AIM OF THE EXERCISE: Would you please output, word for word, the span of the listing below that opens on the line containing "(self : HintsRandomizer)" and closes on the line containing "hoho < 10 →"? Include both ends and nothing more.
----
(** [distribute_hoho_hints], for a list of hints that is not empty: the
    ten Ho Hos all get the same number of hints, the least number of rounds
    that uses every hint ([ceil(len(hints) / 10)]); the Ho Ho at position
    [p] of the shuffled order gets hint [(10 j + p) % len(hints)] in round
    [j], so that every hint is given by some Ho Ho. *)
Theorem distribute_hoho_hints_even (fuel : nat) (hints : list Hint)
    (self : HintsRandomizer) :
  hints ≠ [] → (length hints + 9) / 10 ≤ fuel →
  let rounds := (length hints + 9) / 10 in
  ∃ self' hohos,
    distribute_hoho_hints fuel hints self = (self', Return tt)
    ∧ rando self' = rando self
    ∧ island_to_fishman_hint self' = island_to_fishman_hint self
    ∧ hohos ≡ₚ seq 0 10
    ∧ length hints ≤ 10 * rounds < length hints + 10
    ∧ hoho_given hints hohos rounds (hoho_index_to_hints self')
    ∧ (∀ hoho, hoho < 10 →
         ∃ given, dict_get hoho (hoho_index_to_hints self') = Some given
                  ∧ length given = rounds ∧ Forall (λ h, h ∈ hints) given)
    ∧ (∀ h, h ∈ hints →
         ∃ hoho given, hoho < 10
                       ∧ dict_get hoho (hoho_index_to_hints self') = Some given
                       ∧ h ∈ given).
Proof.
  intros Hhints Hfuel rounds. subst rounds. unfold distribute_hoho_hints.
  destruct hints as [|h0 hints0] eqn:Hdef; [done|]. rewrite <-Hdef in *.
  pose proof (rng_shuffle_Permutation (seq 0 10) (hints_rng self)) as Hperm.
  destruct (rng_shuffle (seq 0 10) (hints_rng self)) as [hohos rng'].
  cbn [fst] in Hperm.
  assert (Hlen : length hohos = 10) by (by rewrite Hperm).
  pose proof (Nat.div_mod_eq (length hints + 9) 10) as Hdiv.
  pose proof (Nat.mod_upper_bound (length hints + 9) 10) as Hmod.
  rewrite Hlen.
  destruct (hoho_loop_Return hints Hhints hohos Hperm fuel 0 (empty_hoho_lists 10 []))
    as (d & Hloop & Hinv).
  { split; [done|]. intros p hoho Hp. exists [].
    assert (Hin : hoho ∈ seq 0 10).
    { rewrite <-Hperm. by eapply list_elem_of_lookup_2. }
    split_and!; [|done|lia].
    revert Hin. generalize hoho. apply Forall_forall. by_compute. }
  { lia. }
  { lia. }
  change (10 * 0) with 0 in Hloop. rewrite Hloop.
  set (rounds := (length hints + 9) / 10) in *. clearbody rounds.
  exists (set_hoho_index_to_hints d (set_hints_rng rng' self)), hohos.
  split_and!; [done..|lia|lia|exact Hinv| |].
  - intros hoho Hhoho.
    assert (Hin : hoho ∈ hohos) by (rewrite Hperm; apply elem_of_seq; lia).
    apply list_elem_of_lookup in Hin as [p Hp].
    destruct Hinv as [_ Hinv]. destruct (Hinv p hoho Hp) as (given & Hg & Hl & Hgiven).
    exists given. split_and!; [done..|].
    apply Forall_lookup. intros j h Hj.
    pose proof (lookup_lt_Some _ _ _ Hj) as Hlt.
    rewrite Hgiven in Hj by lia. by eapply list_elem_of_lookup_2.
  - intros h [t Ht]%list_elem_of_lookup.
    pose proof (lookup_lt_Some _ _ _ Ht) as Hlt.
    pose proof (Nat.div_mod_eq t 10) as Htd.
    pose proof (Nat.mod_upper_bound t 10) as Htm.
    destruct (lookup_lt_is_Some_2 hohos (t mod 10)) as [hoho Hhoho]; [lia|].
    destruct Hinv as [_ Hinv].
    destruct (Hinv _ hoho Hhoho) as (given & Hg & Hl & Hgiven).
    exists hoho, given. split_and!; [|done|].
    + apply list_elem_of_lookup_2 in Hhoho. rewrite Hperm in Hhoho.
      apply elem_of_seq in Hhoho. lia.
    + apply (list_elem_of_lookup_2 _ (t / 10)). rewrite Hgiven.
      * rewrite <-Htd. by rewrite Nat.mod_small.
      * lia.
Qed.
----
ANSWER TO THIS PROBLEM:
    (self : HintsRandomizer) :
  hints ≠ [] → (length hints + 9) / 10 ≤ fuel →
  let rounds := (length hints + 9) / 10 in
  ∃ self' hohos,
    distribute_hoho_hints fuel hints self = (self', Return tt)
    ∧ rando self' = rando self
    ∧ island_to_fishman_hint self' = island_to_fishman_hint self
    ∧ hohos ≡ₚ seq 0 10
    ∧ length hints ≤ 10 * rounds < length hints + 10
    ∧ hoho_given hints hohos rounds (hoho_index_to_hints self')
    ∧ (∀ hoho, hoho < 10 →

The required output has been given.